(Data records)

(** What is in the file after the zap-out callback: the file as it was,
    or, after a confirmed exit of 100 percent of a position on a disk that
    accepts the write, the ledger without the position at the index. *)
Lemma execute_zapout_file percentage zapOut positionIndex d :
  let file' :=
    positionsFile (snd (execute_zapout percentage zapOut positionIndex d)) in
  file' = positionsFile d \/
  file' = None \/
  exists positions position,
    positionsFile d = Some positions /\
    at_index positions positionIndex = Some position /\
    percentage = 100 /\ zapOut = Ok tt /\ writeError d = None /\
    file' = Some (splice1 positionIndex positions).
Proof.
  intros file'. subst file'.
  destruct (positionsFile d) as [positions|] eqn:Ef.
  - destruct (at_index positions positionIndex) as [position|] eqn:Eat.
    + destruct zapOut as [[]|e].
      * destruct (writeError d) as [we|] eqn:Ew.
        -- assert (positionsFile
                     (snd (execute_zapout percentage (Ok tt) positionIndex d))
                   = left_by_failed_write d) as ->.
           { unfold execute_zapout, bind at 1.
             rewrite (loadPositions_file _ _ Ef), Eat.
             unfold try_catch, bind at 1. unfold lift, bind at 1, log, modify.
             unfold bind at 1.
             rewrite (loadPositions_file _ positions) by exact Ef.
             destruct (percentage =? 100); unfold bind;
               rewrite savePositions_failed with (e := we) by exact Ew;
               reflexivity. }
           unfold left_by_failed_write. destruct (writeFault d); auto.
        -- destruct (Z.eqb_spec percentage 100) as [->|Hne].
           ++ right. right. exists positions, position.
              rewrite (execute_zapout_written _ _ _ _ _ Ef Eat Ew).
              repeat split; assumption.
           ++ left.
              rewrite (execute_zapout_written _ _ _ _ _ Ef Eat Ew).
              now rewrite (proj2 (Z.eqb_neq _ _) Hne).
      * left. unfold execute_zapout, bind at 1.
        rewrite (loadPositions_file _ _ Ef), Eat.
        unfold try_catch, bind, lift, log, modify, ret. cbn. exact Ef.
    + left. unfold execute_zapout, bind at 1.
      rewrite (loadPositions_file _ _ Ef), Eat. cbn. exact Ef.
  - left. unfold execute_zapout, bind at 1.
    rewrite (loadPositions_missing _ Ef).
    unfold at_index. destruct (positionIndex <? 0); cbn; exact Ef.
Qed.

Lemma entry_one_per_token positions token merged added :
  (forall pos, identity getAddress (merged pos) = identity getAddress pos) ->
  identity getAddress added = getAddress token ->
  NoDup (identity getAddress <$> positions) ->
  NoDup (identity getAddress <$>
           match findIndex getAddress token positions with
           | Some existingIndex => alter merged existingIndex positions
           | None => positions ++ [added]
           end).
Proof.
  intros Hmerged Hadded Hnd.
  destruct (findIndex getAddress token positions) as [i|] eqn:Ei.
  - rewrite (list_fmap_alter (identity getAddress) _ (fun key => key)).
    + now rewrite list_alter_id.
    + apply Forall_forall. intros pos _. apply Hmerged.
  - rewrite fmap_app. apply NoDup_app. repeat split; [assumption| |].
    + intros key Hin Hnew. apply list_elem_of_fmap in Hin as (pos & -> & Hpos).
      apply list_elem_of_singleton in Hnew. rewrite Hadded in Hnew.
      pose proof (findIndex_None _ _ _ Ei) as Hall.
      rewrite Forall_forall in Hall. now apply (Hall pos Hpos).
    + apply NoDup_singleton.
Qed.

(** X19. One position per token.  A ledger without two positions of the
    same token (in canonical form) stays so through every entry and every
    zap-out callback, whatever the reads, the transaction and the write
    come to. *)
Theorem ledger_one_position_per_token d :
  NoDup (identity getAddress <$> ledger d) ->
  (forall now getCachedPairInfo token ethAmount,
     NoDup (identity getAddress <$>
              ledger (snd (updateAndSavePosition getAddress now
                             getCachedPairInfo token ethAmount d)))) /\
  (forall percentage zapOut positionIndex,
     NoDup (identity getAddress <$>
              ledger (snd (execute_zapout percentage zapOut positionIndex d)))).
Proof.
  intros Hnd. split.
  - intros now getCachedPairInfo token ethAmount.
    destruct (updateAndSavePosition_file now getCachedPairInfo token ethAmount d)
      as [Hsame|[Hnone|(info & _ & _ & Hfile)]]; unfold ledger in *.
    + now rewrite Hsame.
    + rewrite Hnone. constructor.
    + rewrite Hfile. cbv zeta. apply entry_one_per_token; auto.
  - intros percentage zapOut positionIndex.
    destruct (execute_zapout_file percentage zapOut positionIndex d)
      as [Hsame|[Hnone|(positions & position & Hfile & _ & _ & _ & _ & Hfile')]];
      unfold ledger in *.
    + now rewrite Hsame.
    + rewrite Hnone. constructor.
    + rewrite Hfile'. rewrite Hfile in Hnd. unfold splice1.
      rewrite list_fmap_delete.
      eapply sublist_NoDup; [eassumption|apply sublist_delete].
Qed.

Lemma loadPositions_ledger d :
  exists d',
    loadPositions d = (Ok (ledger d), d') /\
    positionsFile d' = positionsFile d /\
    writeError d' = writeError d /\
    writeFault d' = writeFault d.
Proof.
  unfold loadPositions, ledger, bind, gets, log, modify, ret.
  destruct (positionsFile d) eqn:E; eexists; (split; [reflexivity|]);
    cbn; rewrite ?E; auto.
Qed.

Lemma savePositions_run positions d :
  exists d', savePositions positions d = (Ok tt, d').
Proof.
  destruct (writeError d) as [e|] eqn:E.
  - rewrite savePositions_failed with (e := e) by exact E. eauto.
  - rewrite savePositions_written by exact E. eauto.
Qed.

(** The callback once the transaction is confirmed: the index it returns. *)
Lemma execute_zapout_confirmed percentage positionIndex d position :
  at_index (ledger d) positionIndex = Some position ->
  fst (execute_zapout percentage (Ok tt) positionIndex d)
  = Ok (if percentage =? 100 then Z.max 0 (positionIndex - 1) else positionIndex).
Proof.
  intros Eat. unfold execute_zapout. unfold bind at 1.
  destruct (loadPositions_ledger d) as (d1 & -> & _ & _). rewrite Eat.
  unfold try_catch, bind at 1, lift. unfold bind at 1, log, modify.
  unfold bind at 1.
  destruct (loadPositions_ledger (console_write (info, ZapOutConfirmed percentage) d1))
    as (d2 & -> & _ & _).
  destruct (percentage =? 100); unfold bind.
  - destruct (savePositions_run (splice1 positionIndex
                (ledger (console_write (info, ZapOutConfirmed percentage) d1))) d2)
      as (d3 & ->).
    reflexivity.
  - destruct (savePositions_run
                (ledger (console_write (info, ZapOutConfirmed percentage) d1)) d2)
      as (d3 & ->).
    reflexivity.
Qed.

(** The callback when the position is not found or the transaction
    fails. *)
Lemma execute_zapout_aborted percentage zapOut positionIndex d :
  at_index (ledger d) positionIndex = None \/ (exists e, zapOut = Throw e) ->
  exists d',
    execute_zapout percentage zapOut positionIndex d = (Ok positionIndex, d') /\
    positionsFile d' = positionsFile d.
Proof.
  intros Habort. unfold execute_zapout. unfold bind at 1.
  destruct (loadPositions_ledger d) as (d1 & -> & Hfile & _).
  destruct (at_index (ledger d) positionIndex) as [position|] eqn:Eat.
  - destruct Habort as [Hnone|[e ->]]; [discriminate|].
    unfold try_catch, bind, lift, log, modify, ret. cbn.
    eexists. split; [reflexivity|exact Hfile].
  - eexists. split; [reflexivity|exact Hfile].
Qed.

(** X21. The index the zap-out callback leaves in the session addresses a
    position of the ledger on disk, whenever the callback was entered on a
    position and the ledger on disk is not empty afterwards; this holds
    too when the write of a full exit failed. *)
Theorem execute_zapout_index percentage zapOut positionIndex d position :
  at_index (ledger d) positionIndex = Some position ->
  let run := execute_zapout percentage zapOut positionIndex d in
  exists index,
    fst run = Ok index /\
    0 <= index /\
    (ledger (snd run) <> [] -> index < Z.of_nat (length (ledger (snd run)))).
Proof.
  intros Eat run. subst run.
  assert (0 <= positionIndex < Z.of_nat (length (ledger d))) as Hrange.
  { unfold at_index in Eat.
    destruct (Z.ltb_spec positionIndex 0); [discriminate|].
    apply lookup_lt_Some in Eat. lia. }
  assert (exists index,
            fst (execute_zapout percentage zapOut positionIndex d) = Ok index /\
            0 <= index <= positionIndex) as (index & Hrun & Hindex).
  { destruct zapOut as [[]|e].
    - rewrite (execute_zapout_confirmed _ _ _ _ Eat).
      eexists. split; [reflexivity|]. destruct (percentage =? 100); lia.
    - destruct (execute_zapout_aborted percentage (Throw e) positionIndex d)
        as (d' & E & _); [right; eauto|].
      rewrite E. eexists. split; [reflexivity|]. lia. }
  exists index. split; [exact Hrun|]. split; [lia|].
  destruct (execute_zapout_file percentage zapOut positionIndex d)
    as [Hsame|[Hnone|(positions & pos & Hfile & Hat & -> & -> & Hw & Hfile')]].
  - assert (ledger (snd (execute_zapout percentage zapOut positionIndex d))
            = ledger d) as -> by (unfold ledger; now rewrite Hsame).
    lia.
  - unfold ledger. rewrite Hnone. intros Hne. now destruct Hne.
  - rewrite (execute_zapout_confirmed _ _ _ _ Eat) in Hrun.
    cbn [Z.eqb Pos.eqb] in Hrun. injection Hrun as <-.
    unfold ledger at 1 2. rewrite Hfile'.
    unfold ledger in Hrange. rewrite Hfile in Hrange.
    destruct (splice1_in_range _ _ _ Hat) as [Hl ->].
    rewrite <- delete_take_drop.
    intros Hne.
    assert (length (delete (Z.to_nat positionIndex) positions)
            = (length positions - 1)%nat) as Hlen
      by (apply length_delete; eauto).
    rewrite Hlen.
    destruct (delete (Z.to_nat positionIndex) positions) eqn:Edel;
      [now destruct Hne|].
    cbn in Hlen. lia.
Qed.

What you need to do: Look through the lines above for "Hmerged". Say how many have it, and give no other words.

Response: 2